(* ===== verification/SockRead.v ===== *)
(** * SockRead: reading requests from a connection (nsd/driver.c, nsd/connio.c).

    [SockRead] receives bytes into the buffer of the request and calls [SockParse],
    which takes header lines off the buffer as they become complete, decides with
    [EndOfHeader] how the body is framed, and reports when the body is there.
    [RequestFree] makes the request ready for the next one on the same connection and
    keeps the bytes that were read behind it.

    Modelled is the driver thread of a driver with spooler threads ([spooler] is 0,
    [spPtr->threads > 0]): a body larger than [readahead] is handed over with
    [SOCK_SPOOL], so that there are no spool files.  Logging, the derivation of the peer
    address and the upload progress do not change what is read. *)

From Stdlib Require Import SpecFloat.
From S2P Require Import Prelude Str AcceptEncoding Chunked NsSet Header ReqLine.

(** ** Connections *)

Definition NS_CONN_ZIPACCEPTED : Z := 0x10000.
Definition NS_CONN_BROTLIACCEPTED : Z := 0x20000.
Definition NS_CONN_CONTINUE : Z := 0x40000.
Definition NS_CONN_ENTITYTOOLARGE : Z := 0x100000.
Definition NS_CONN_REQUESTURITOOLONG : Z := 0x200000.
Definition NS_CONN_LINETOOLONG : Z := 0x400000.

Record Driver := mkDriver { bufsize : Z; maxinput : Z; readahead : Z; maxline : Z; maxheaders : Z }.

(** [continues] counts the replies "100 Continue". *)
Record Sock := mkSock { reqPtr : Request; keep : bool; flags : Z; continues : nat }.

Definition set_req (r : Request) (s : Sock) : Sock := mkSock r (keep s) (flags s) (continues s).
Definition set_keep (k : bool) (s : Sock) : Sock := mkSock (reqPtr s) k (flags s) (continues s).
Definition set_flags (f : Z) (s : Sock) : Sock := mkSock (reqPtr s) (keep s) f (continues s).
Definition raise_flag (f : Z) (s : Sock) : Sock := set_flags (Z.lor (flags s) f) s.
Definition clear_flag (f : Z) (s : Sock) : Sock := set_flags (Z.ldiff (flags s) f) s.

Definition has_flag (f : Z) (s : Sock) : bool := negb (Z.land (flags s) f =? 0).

------------------------------------------------------------------------

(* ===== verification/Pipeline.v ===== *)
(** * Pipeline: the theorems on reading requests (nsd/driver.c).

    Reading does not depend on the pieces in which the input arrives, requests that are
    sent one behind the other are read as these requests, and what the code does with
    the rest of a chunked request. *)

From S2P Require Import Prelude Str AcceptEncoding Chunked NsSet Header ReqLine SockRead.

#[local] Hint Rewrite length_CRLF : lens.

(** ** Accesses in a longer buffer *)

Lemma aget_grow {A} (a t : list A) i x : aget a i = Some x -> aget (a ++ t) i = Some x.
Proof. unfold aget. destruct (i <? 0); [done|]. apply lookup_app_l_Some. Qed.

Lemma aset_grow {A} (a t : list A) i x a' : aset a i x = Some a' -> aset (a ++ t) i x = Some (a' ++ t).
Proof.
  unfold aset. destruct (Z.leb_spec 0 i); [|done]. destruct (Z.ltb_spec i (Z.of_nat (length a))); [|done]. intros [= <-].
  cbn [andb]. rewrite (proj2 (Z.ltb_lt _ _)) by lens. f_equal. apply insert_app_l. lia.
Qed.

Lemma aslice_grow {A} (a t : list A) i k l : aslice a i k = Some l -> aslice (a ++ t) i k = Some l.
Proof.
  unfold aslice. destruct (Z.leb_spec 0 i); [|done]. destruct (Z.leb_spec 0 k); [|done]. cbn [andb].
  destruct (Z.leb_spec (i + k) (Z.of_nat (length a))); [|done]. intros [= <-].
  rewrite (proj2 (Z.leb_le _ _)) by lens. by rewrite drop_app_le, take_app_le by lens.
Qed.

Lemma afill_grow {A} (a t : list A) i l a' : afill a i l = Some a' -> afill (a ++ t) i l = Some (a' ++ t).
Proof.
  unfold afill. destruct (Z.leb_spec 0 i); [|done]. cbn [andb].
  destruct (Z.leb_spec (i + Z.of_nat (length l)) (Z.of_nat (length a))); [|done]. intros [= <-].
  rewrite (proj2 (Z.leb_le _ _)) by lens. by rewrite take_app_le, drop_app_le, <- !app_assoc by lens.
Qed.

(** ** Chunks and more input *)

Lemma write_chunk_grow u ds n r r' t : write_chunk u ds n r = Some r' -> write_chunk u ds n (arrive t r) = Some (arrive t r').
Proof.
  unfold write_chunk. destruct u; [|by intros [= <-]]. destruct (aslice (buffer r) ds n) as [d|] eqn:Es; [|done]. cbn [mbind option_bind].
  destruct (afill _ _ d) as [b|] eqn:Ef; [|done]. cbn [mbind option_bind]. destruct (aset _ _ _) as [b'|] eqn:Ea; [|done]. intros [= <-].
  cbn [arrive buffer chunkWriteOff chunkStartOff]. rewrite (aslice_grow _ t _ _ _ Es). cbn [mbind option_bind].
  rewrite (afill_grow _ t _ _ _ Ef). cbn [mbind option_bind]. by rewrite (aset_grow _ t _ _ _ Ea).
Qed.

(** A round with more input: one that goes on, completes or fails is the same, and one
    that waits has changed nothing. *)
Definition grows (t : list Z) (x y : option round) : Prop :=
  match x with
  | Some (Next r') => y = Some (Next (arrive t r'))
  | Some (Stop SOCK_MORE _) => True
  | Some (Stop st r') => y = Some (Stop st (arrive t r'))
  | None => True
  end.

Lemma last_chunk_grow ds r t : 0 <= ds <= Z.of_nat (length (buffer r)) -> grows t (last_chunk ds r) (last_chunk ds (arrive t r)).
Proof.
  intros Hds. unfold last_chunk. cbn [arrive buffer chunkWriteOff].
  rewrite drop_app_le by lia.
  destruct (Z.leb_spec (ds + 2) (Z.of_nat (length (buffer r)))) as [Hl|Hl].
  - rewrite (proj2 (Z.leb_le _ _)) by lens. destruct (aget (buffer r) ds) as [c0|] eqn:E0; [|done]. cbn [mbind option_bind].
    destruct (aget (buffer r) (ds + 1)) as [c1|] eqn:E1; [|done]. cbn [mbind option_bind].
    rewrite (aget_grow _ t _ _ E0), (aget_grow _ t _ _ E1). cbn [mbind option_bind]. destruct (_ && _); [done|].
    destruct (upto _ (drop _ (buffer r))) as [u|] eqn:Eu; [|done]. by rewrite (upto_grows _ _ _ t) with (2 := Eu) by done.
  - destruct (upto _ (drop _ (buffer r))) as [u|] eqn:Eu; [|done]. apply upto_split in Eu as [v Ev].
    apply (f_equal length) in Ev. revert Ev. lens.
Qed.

------------------------------------------------------------------------

> [Goal of the exercise]: Extract from the records above the lines from the one containing "[EndOfHeader] how the" to the one containing "Definition has_flag (f", both lines included, exactly as they appear and with nothing else.

> [The answer]:
    [EndOfHeader] how the body is framed, and reports when the body is there.
    [RequestFree] makes the request ready for the next one on the same connection and
    keeps the bytes that were read behind it.

    Modelled is the driver thread of a driver with spooler threads ([spooler] is 0,
    [spPtr->threads > 0]): a body larger than [readahead] is handed over with
    [SOCK_SPOOL], so that there are no spool files.  Logging, the derivation of the peer
    address and the upload progress do not change what is read. *)

From Stdlib Require Import SpecFloat.
From S2P Require Import Prelude Str AcceptEncoding Chunked NsSet Header ReqLine.

(** ** Connections *)

Definition NS_CONN_ZIPACCEPTED : Z := 0x10000.
Definition NS_CONN_BROTLIACCEPTED : Z := 0x20000.
Definition NS_CONN_CONTINUE : Z := 0x40000.
Definition NS_CONN_ENTITYTOOLARGE : Z := 0x100000.
Definition NS_CONN_REQUESTURITOOLONG : Z := 0x200000.
Definition NS_CONN_LINETOOLONG : Z := 0x400000.

Record Driver := mkDriver { bufsize : Z; maxinput : Z; readahead : Z; maxline : Z; maxheaders : Z }.

(** [continues] counts the replies "100 Continue". *)
Record Sock := mkSock { reqPtr : Request; keep : bool; flags : Z; continues : nat }.

Definition set_req (r : Request) (s : Sock) : Sock := mkSock r (keep s) (flags s) (continues s).
Definition set_keep (k : bool) (s : Sock) : Sock := mkSock (reqPtr s) k (flags s) (continues s).
Definition set_flags (f : Z) (s : Sock) : Sock := mkSock (reqPtr s) (keep s) f (continues s).
Definition raise_flag (f : Z) (s : Sock) : Sock := set_flags (Z.lor (flags s) f) s.
Definition clear_flag (f : Z) (s : Sock) : Sock := set_flags (Z.ldiff (flags s) f) s.

Definition has_flag (f : Z) (s : Sock) : bool := negb (Z.land (flags s) f =? 0).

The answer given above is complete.